La primera agencia que contacte conmigo se llevará un pin de regalo, con gastos de envío a su cargo de 2,99 €, hasta agotar existencias.

jueves, 4 de agosto de 2016

4

Punto primero, o el que sea: la sociedad de la información.

Internet ha sido una revolución para gran parte del mundo, ha cambiado nuestra forma de enfrentarnos a todos los desconocimientos con que nos bendice la vida. Basta con buscar cualquier pregunta peregrina para constatar que ya alguien ha pensado en ello y además lo ha publicado en internet. Pero su ventaja es su desventaja: estamos sobre-expuestos a una información que se puede tornar en desinformación, encontrar relevancia dentro de ese océano es casi siempre complicado, miles de opiniones, miles de matices, la probabilidad dice que lo buscado estará seguramente enterrado bajo la inmensidad de la red. ¿Cuál es la probabilidad de que alguien lea esto? Seguramente mayor que la probabilidad de que alguien lea esto y le guste.

viernes, 27 de mayo de 2016

3

¡Uf! Aún no he empezado a publicar este blog y ya me cuesta cumplir las reglas… Estoy esperando a tener unas cuantas entradas escritas para así garantizar una cierta constancia. Suena estúpido hacer esto en un blog que no va a seguir nadie, pero así son las cosas en mi interior…
Me sigue asaltando la pregunta principal: ¿de qué se habla en un blog así? Lo bueno es la libertad de saber que no voy a aburrir a nadie. Lo he tenido más claro en algún momento. Hoy me temo que no.

Han pasado dos minutos y me corrijo: temas que proceden (casi autoevidentes de acuerdo a la declaración de principios) podrían ser: los silencios, los gritos, los sin voz.

miércoles, 27 de abril de 2016

2

¿Por qué un blog para que nadie lo lea?
Hay muchas, excesivas, opiniones vertidas por muchas, muchas,  personas. No pocos luchan por destacar, por hacerse ver entre la multitud, para ello gritan más fuerte, o más feo, o brillan más brillantes, o pagan más, o tienen más suerte. Cumplen ese axioma humano de sociabilidad, ejercen su derecho al botón estrella de este nuevo siglo, ese que pone “compartir”.
Parece que el río no suena si nadie lo oye. Demostremos que es mentira. El río sonará aunque no lo oiga nadie. Proyectemos una existencia y enviémosla al mundo para que cualquiera que teclee la URL tenga acceso, cualquiera de los miles de millones de personas podrá leer esto, y a priori ninguna lo hará.
No es mi intención hacer una regresión a los ideales románticos donde primaba la estoicidad aderezada con muerte en último término, ni mucho menos. Pero no deja de tener un toque poético escribir un pequeño silencio universal. Las palabras que aquí utilice serán silencio y estarán ahí. 

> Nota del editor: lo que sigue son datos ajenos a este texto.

Lemma buffered_rows limit path rows :
  forall (fs : filesystem) (buf written : jsstring),
  fs path = Some written ->
  exists written',
    fst (fold_left (buffer_row limit path) rows (fs, buf)) path = Some written'
    /\ written' ++ snd (fold_left (buffer_row limit path) rows (fs, buf))
       = written ++ buf ++ concat rows
    /\ forall q, str_eqb q path = false ->
         fst (fold_left (buffer_row limit path) rows (fs, buf)) q = fs q.
Proof.
  induction rows as [|row rows IH]; intros fs buf written Hfs.
  - exists written. simpl. rewrite app_nil_r. auto.
  - cbn [fold_left concat].
    replace (buffer_row limit path (fs, buf) row)
      with (if (limit <? Z.of_nat (length (buf ++ row)))%Z
            then (appendFileSync path (buf ++ row) fs, [])
            else (fs, buf ++ row)) by reflexivity.
    destruct (limit <? Z.of_nat (length (buf ++ row)))%Z.
    + destruct (IH (appendFileSync path (buf ++ row) fs) [] (written ++ buf ++ row))
        as (w & H1 & H2 & H3).
      { unfold appendFileSync. now rewrite str_eqb_refl, Hfs. }
      exists w. split; [exact H1|]. split.
      * etransitivity; [exact H2|]. now rewrite <- !app_assoc.
      * intros q Hq. etransitivity; [exact (H3 q Hq)|].
        unfold appendFileSync. now rewrite Hq.
    + destruct (IH fs (buf ++ row) written Hfs) as (w & H1 & H2 & H3).
      exists w. split; [exact H1|]. split; [|exact H3].
      etransitivity; [exact H2|]. now rewrite <- !app_assoc.
Qed.

Lemma write_rows_content limit path header rows fs :
  write_rows limit path header rows fs path = Some (header ++ concat rows)
  /\ forall q, str_eqb q path = false ->
       write_rows limit path header rows fs q = fs q.
Proof.
  destruct (@buffered_rows limit path rows
              (writeFileSync path header fs) [] header)
    as (w & H1 & H2 & H3).
  { unfold writeFileSync. now rewrite str_eqb_refl. }
  set (st := fold_left _ _ _) in *.
  change (write_rows limit path header rows fs) with (flush path st).
  destruct st as [fs' buf]. unfold flush.
  cbn [fst snd app] in *. split.
  - destruct buf as [|c buf]; cbn [length Nat.ltb Nat.leb].
    + rewrite H1, <- H2, app_nil_r. reflexivity.
    + unfold appendFileSync. rewrite str_eqb_refl, H1, H2. reflexivity.
  - intros q Hq.
    assert (Hfs : fs' q = fs q).
    { rewrite (H3 q Hq). unfold writeFileSync. now rewrite Hq. }
    destruct buf; cbn [length Nat.ltb Nat.leb]; [exact Hfs|].
    unfold appendFileSync. now rewrite Hq.
Qed.
(** C6, where the code departs from it: 23 right answers out of 40 are
    57.5 percent, which rounds to 58; the session computes 23 / 40 first,
    the double nearest to 0.575 times 100 is just below 57.5, and the
    results screen shows 57.  The example of the claim, 2 of 3, gives 67 as
    it should. *)
Theorem C6_tie_rounds_down :
  play (QuizManager.startTest quiz40) (repeat 1 23 ++ repeat 0 17)%list
  = inr (QuizManager.mkResult 40 23 (Some 57%Z))
  /\ spec_percentage 23 40 = 58%Z
  /\ play (QuizManager.startTest quiz3) [1; 1; 1]
     = inr (QuizManager.mkResult 3 2 (Some 67%Z))
  /\ spec_percentage 2 3 = 67%Z.
Proof.
  repeat split; vm_compute; reflexivity.
Qed.

(* ===================================================================== *)
(** * Further properties of the provider adapter *)
(* ===================================================================== *)

Section BuiltInModels.
Import AIService.
Context {rt : Runtime}.

(** The key a request is sent with: the bearer token, the key parameter of
    the Gemini URL, or the key handed to the SDK. *)
Definition sentWithKey (req : Request) (key : string) : Prop :=
  match req with
  | HttpPost url headers _ =>
      In ("Authorization", "Bearer " ++ key) headers
      \/ exists modelId,
           url = "https://generativelanguage.googleapis.com/v1beta/models/"
                 ++ modelId ++ ":generateContent?key=" ++ key
  | SdkGenerateContent key' _ _ => key' = key
  end.

(** The key field a provider of the table PROVIDERS names. *)
Definition keyOfProvider (settings : LjoveSToolsSettings) (providerId : string) : string :=
  if providerId =? "gemini" then geminiApiKey settings
  else if providerId =? "openai" then openaiApiKey settings
  else if providerId =? "deepseek" then deepseekApiKey settings
  else "".

(** Whatever the provider, the request carries the key and the model it
    was given. *)
Lemma callAI_request_carries (settings : LjoveSToolsSettings)
  (prompt provider apiKey : string) (images : list ImageAttachment) :
  let req := callAI_request settings prompt provider apiKey images in
  endpoint req = endpointFor provider
  /\ sentWithKey req apiKey
  /\ asksFor req (model settings).
Proof.
  cbv zeta. unfold callAI_request, endpointFor.
  destruct (provider =? "openai").
  - split; [reflexivity|]. split; [left; right; left; reflexivity|].
    left. reflexivity.
  - destruct (provider =? "deepseek").
    + split; [reflexivity|]. split; [left; right; left; reflexivity|].
      left. reflexivity.
    + destruct images as [|image more].
      * split; [reflexivity|]. split.
        -- right. exists (model settings). reflexivity.
        -- right. exists apiKey. reflexivity.
      * split; [reflexivity|]. split; reflexivity.
Qed.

martes, 26 de enero de 2016

1

Me propongo un reto, crear el blog menos leído del mundo. Hacer una antítesis de la globalidad de la red utilizando la red. Cualquiera podrá acceder a un contenido (estas líneas) al que nunca accederá. Y puede que esta idea ya exista y habite en algún servidor lejano, no se trata de ser original, se trata de ser y no ser a la vez.
Las reglas de funcionamiento son claras:
-          Nunca hablaré a nadie de este blog
-          Nunca ocultaré este blog
-          Nunca promocionaré este blog
-          Regla del lector: Si alguien lee este blog por favor, envíame un mensaje a fraguelfolk@gmail.com , por saber.
Pongamos un límite mínimo de vigencia, 4 años, por ejemplo, hasta enero de 2020, luego si me aburro cambiaré las reglas o incluso daré por finalizado el experimento.
Desconozco el devenir de las progresivas entradas, todo fluirá por donde deba, y si no pues mala suerte.

Queda todo dicho. ¡Bienvenidos a mi grito mudo!